Ce qui est intéressant, c’est que Wyck et Tom parviennent malgré tout à remettre Richard dans on cercueil. Le bateau continue de foncer tout droit, en attendant. Il parvient ainsi à la limite qui serait mortelle pour Richard et Wyck.
Dans la panique, Tom décide de jeter une bouée à Wyck et de le passer par-dessus bord, sans lui demander son avis. C’est le meilleur plan, mais bon, pauvre Wyck, il est abandonné dans l’eau. On nous fait un suspense sur sa survie, alors qu’il me paraît évident qu’il ne peut pas mourir comme ça. Par contre, Richard, lui, il finit bien à l’état de squelette. C’est triste : il voulait vivre et il est assassiné par Tom, se transformant en squelette dans son cercueil.

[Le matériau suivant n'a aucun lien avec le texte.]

(* ===== verification/Decoder.v ===== *)
(** * SCALE decoding in the circuit: circuits/builder/decoder.rs, header.rs *)

From S2P Require Import Prelude Consts Vars Builder Reference.

(** ** The operations of [DecodingMethods] and [HeaderMethods] *)
Section Operations.
Context `{CircuitBuilder}.

Definition decode_compact_int (compact_bytes : bytes) : option (U32 * Felt) :=
  (* LE bits within each byte, flattened. *)
  let bool_targets := concat (map (λ x, reverse (as_bool_targets x)) compact_bytes) in
  let compress_mode := le_sum bool_targets.[0 to 2] in
  let zero_mode_value := le_sum bool_targets.[2 to 8] in
  let one_mode_value := le_sum bool_targets.[2 to 16] in
  let two_mode_value := le_sum bool_targets.[2 to 32] in
  let three_mode_value := le_sum bool_targets.[8 to 40] in
  value ← select_array_random_gate
    [zero_mode_value; one_mode_value; two_mode_value; three_mode_value] compress_mode;
  let is_mode_three := is_equal compress_mode 3 in
  let encoded_byte_length := le_sum bool_targets.[2 to 8] in
  let is_encoded_length_zero := is_equal encoded_byte_length 0 in
  let is_valid_encoded_length_check := b_and is_mode_three is_encoded_length_zero in
  _ ← assert_is_equal is_mode_three is_valid_encoded_length_check;
  Some (value, compress_mode).

Definition get_compact_int_byte_length (compress_mode : Felt) : option Felt :=
  select_array_random_gate [1; 2; 4; 5] compress_mode.

Definition decode_header (header : EncodedHeader) (header_hash : Bytes32) : option Header :=
  let hb := header_bytes header in
  let parent_hash := hb.[0 to HASH_SIZE] in
  let block_number_bytes := hb.[HASH_SIZE to HASH_SIZE + MAX_COMPACT_UINT_BYTES] in
  '(block_number, compress_mode) ← decode_compact_int block_number_bytes;
  let all_possible_state_roots :=
    [hb.[33 to 33 + HASH_SIZE]; hb.[34 to 34 + HASH_SIZE];
     hb.[36 to 36 + HASH_SIZE]; hb.[37 to 37 + HASH_SIZE]] in
  state_root ← select_array_random_gate all_possible_state_roots compress_mode;
  let data_root_start := U32_sub (header_size header) DATA_ROOT_OFFSET_FROM_END in
  (* A header of size 0 has its data root read at 0. *)
  let header_is_zero_size := is_zero (header_size header) in
  let data_root_start := select header_is_zero_size 0 data_root_start in
  data_root ← get_fixed_subarray HASH_SIZE hb data_root_start header_hash;
  Some {| block_number := block_number; parent_hash := parent_hash;
          state_root := state_root; data_root := data_root |}.

Definition decode_precommit (precommit : bytes) : option Precommit :=
  (* The first byte is the message type, Precommit. *)
  let precommit_first_byte := to_variable (precommit !!! 0%nat) in
  _ ← assert_is_equal precommit_first_byte 1;
  let block_hash := precommit.[1 to 33] in
  let block_number_bytes := reverse precommit.[33 to 37] in
  let justification_round_bytes := reverse precommit.[37 to 45] in
  let authority_set_id_bytes := reverse precommit.[45 to 53] in
  Some {| pc_block_hash := block_hash;
          pc_block_number := U32_decode block_number_bytes;
          pc_justification_round := U64_decode justification_round_bytes;
          pc_authority_set_id := U64_decode authority_set_id_bytes |}.

Definition hash_encoded_header (header : EncodedHeader) : option Bytes32 :=
  curta_blake2b_variable (header_bytes header) (header_size header).
End Operations.

(** ** The formats *)

(** SCALE's compact integers, https://docs.substrate.io/reference/scale-codec. *)
Module Scale.
Definition compact_mode (n : U32) : Felt :=
  if decide (n < 2 ^ 6) then 0 else
  if decide (n < 2 ^ 14) then 1 else
  if decide (n < 2 ^ 30) then 2 else 3.

Definition compact_encode (n : U32) : bytes :=
  if decide (n < 2 ^ 6) then le_encode 1 (4 * n) else
  if decide (n < 2 ^ 14) then le_encode 2 (4 * n + 1) else
  if decide (n < 2 ^ 30) then le_encode 4 (4 * n + 2) else
  3 :: le_encode 4 n.
End Scale.

(** The number that the five bytes of a compact integer hold, by mode. *)
Definition compact_payload (mode N : Z) : Z :=
  match mode with
  | 0 => (N / 2 ^ 2) mod 2 ^ 6
  | 1 => (N / 2 ^ 2) mod 2 ^ 14
  | 2 => (N / 2 ^ 2) mod 2 ^ 30
  | _ => (N / 2 ^ 8) mod 2 ^ 32
  end.

(** The message that GRANDPA voters sign. *)
Definition encode_precommit (p : Precommit) : bytes :=
  1 :: pc_block_hash p ++ le_encode 4 (pc_block_number p)
    ++ le_encode 8 (pc_justification_round p) ++ le_encode 8 (pc_authority_set_id p).

Record precommit_ok (p : Precommit) : Prop := {
  ok_block_hash : length (pc_block_hash p) = HASH_SIZE;
  ok_block_hash_u8 : Forall is_u8 (pc_block_hash p);
  ok_block_number : is_u32 (pc_block_number p);
  ok_round : is_u64 (pc_justification_round p);
  ok_set_id : is_u64 (pc_authority_set_id p);
}.

(** ** Helper lemmas *)

Lemma compact_mode_range n : 0 ≤ Scale.compact_mode n < 4.
Proof. unfold Scale.compact_mode. repeat case_decide; lia. Qed.

Lemma length_compact_encode n :
  (1 ≤ length (Scale.compact_encode n) ≤ MAX_COMPACT_UINT_BYTES)%nat.
Proof.
  unfold Scale.compact_encode. consts.
  repeat case_decide; cbn [length]; rewrite ?length_le_encode; lia.
Qed.

Lemma compact_encode_u8 n : Forall is_u8 (Scale.compact_encode n).
Proof.
  unfold Scale.compact_encode.
  repeat case_decide; auto with vectorx. constructor; auto with vectorx. done.
Qed.

(** Padding an encoding to five bytes does not change the number it holds. *)
Lemma le_decode_pad k n j :
  0 ≤ n < 2 ^ (8 * Z.of_nat k) → le_decode (le_encode k n ++ replicate j 0) = n.
Proof.
  intros. rewrite le_decode_app, le_decode_zeros, le_decode_encode.
  rewrite Z.mod_small by done. lia.
Qed.

Section Laws.
Context `{CircuitBuilderLaws}.

Lemma bool_targets_bits bs :
  Forall is_u8 bs →
  concat (map (λ x, reverse (as_bool_targets x)) bs)
  = bits_of (8 * length bs) (le_decode bs).
Proof.
  induction 1 as [|b bs Hb _ IH]; [done|].
  cbn [map concat le_decode length]. rewrite IH, as_bool_targets_spec by done.
  rewrite reverse_involutive.
  replace (8 * S (length bs))%nat with (8 + 8 * length bs)%nat by lia.
  unfold is_u8 in Hb. rewrite bits_of_app. f_equal.
  - rewrite <- (bits_of_mod 8 (b + _) 8) by lia. f_equal.
    rewrite (Z.mul_comm (2 ^ 8)), Z.mod_add, Z.mod_small by lia. done.
  - f_equal. change (Z.of_nat 8) with 8.
    rewrite (Z.mul_comm (2 ^ 8)), Z.div_add, Z.div_small by lia. lia.
Qed.

(** Every window of bits that the decoder sums. *)
Lemma le_sum_window w n a b :
  (a ≤ b ≤ w)%nat → (b - a ≤ 40)%nat →
  le_sum (bits_of w n).[a to b] = (n / 2 ^ Z.of_nat a) mod 2 ^ Z.of_nat (b - a).
Proof.
  intros Hab Hlen. rewrite le_sum_spec, bits_value_slice by
    (rewrite ?length_slice; rewrite ?length_bits_of; lia).
  done.
Qed.

(** What [decode_compact_int] computes, on every input: the mode is the two
    low bits, the payload is taken by mode, and the circuit is unsatisfiable
    exactly when a mode-3 prefix announces more than four bytes. *)
Lemma decode_compact_int_run bs :
  Forall is_u8 bs → length bs = MAX_COMPACT_UINT_BYTES →
  decode_compact_int bs =
    let N := le_decode bs in
    let mode := N mod 4 in
    if decide (mode = 3 ∧ (N / 4) mod 64 ≠ 0) then None
    else Some (compact_payload mode N, mode).
Proof.
  intros Hbs Hlen. unfold decode_compact_int.
  rewrite bool_targets_bits, Hlen by done. cbv zeta.
  set (N := le_decode bs). consts.
  rewrite !le_sum_window by lia.
  cbn [Nat.sub Nat.mul Nat.add Z.of_nat]. change (2 ^ Z.of_nat 2) with 4.
  change (N / 2 ^ 0) with (N / 1). rewrite Z.div_1_r.
  assert (0 ≤ N mod 4 < 4) as Hm by (apply Z.mod_pos_bound; lia).
  rewrite select_array_spec by (cbn [length]; lia).
  circuit. assert (N mod 4 = 0 ∨ N mod 4 = 1 ∨ N mod 4 = 2 ∨ N mod 4 = 3)
    as [E|[E|[E|E]]] by lia; rewrite E.
  all: rewrite assert_is_equal_spec, (bool_decide_decide (_ = 3)).
  1-3: rewrite (decide_False (P := _ = 3)) by lia;
    rewrite (decide_False (P := _ ∧ _)) by lia; reflexivity.
  rewrite (decide_True (P := 3 = 3)) by done. cbn [andb].
  change (2 ^ Z.of_nat 6) with 64.
  destruct (decide ((N / 4) mod 64 = 0)) as [E0|E0].
  - rewrite (bool_decide_eq_true_2 _ E0), (decide_False (P := _ ∧ _)) by naive_solver.
    reflexivity.
  - rewrite (bool_decide_eq_false_2 _ E0), (decide_True (P := _ ∧ _)) by done.
    reflexivity.
Qed.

Nos deux héros sont trop certains d’avoir levé la malédiction, par contre. Je n’y crois pas une seule seconde. Ce n’est pas terminé à trois épisodes de la fin, même s’il reste d’autres pistes intéressantes à explorer. Et effectivement, ça ne l’est pas : on le savait déjà. Un enfant a survécu et a quitté le radeau de Sarah. On l’a déjà vu : c’est le tableau que Tom observait dans l’hôtel de l’île. Bien joué.
Aussi, je commence à regretter d’avoir voulu en savoir plus sur Evan : on a encore des scènes où il critique son père avec une des touristes. Cette dernière lui conseille de fouiller les affaires de son père pour savoir exactement ce qu’il lui cache. Pff. Les ados. Insupportables. Elle est particulièrement chiante : non seulement elle fouille les affaires de Tom, mais en plus, elle déverrouille ce qu’il a enfermé à clé. Là, Evan découvre des photographies perturbantes : sa mère morte en couche était encore en vie après l’accouchement. Il y a des photos d’eux ensemble. Les scènes n’étaient pas dingues, mais je suis pris au jeu de cette intrigue, aussi.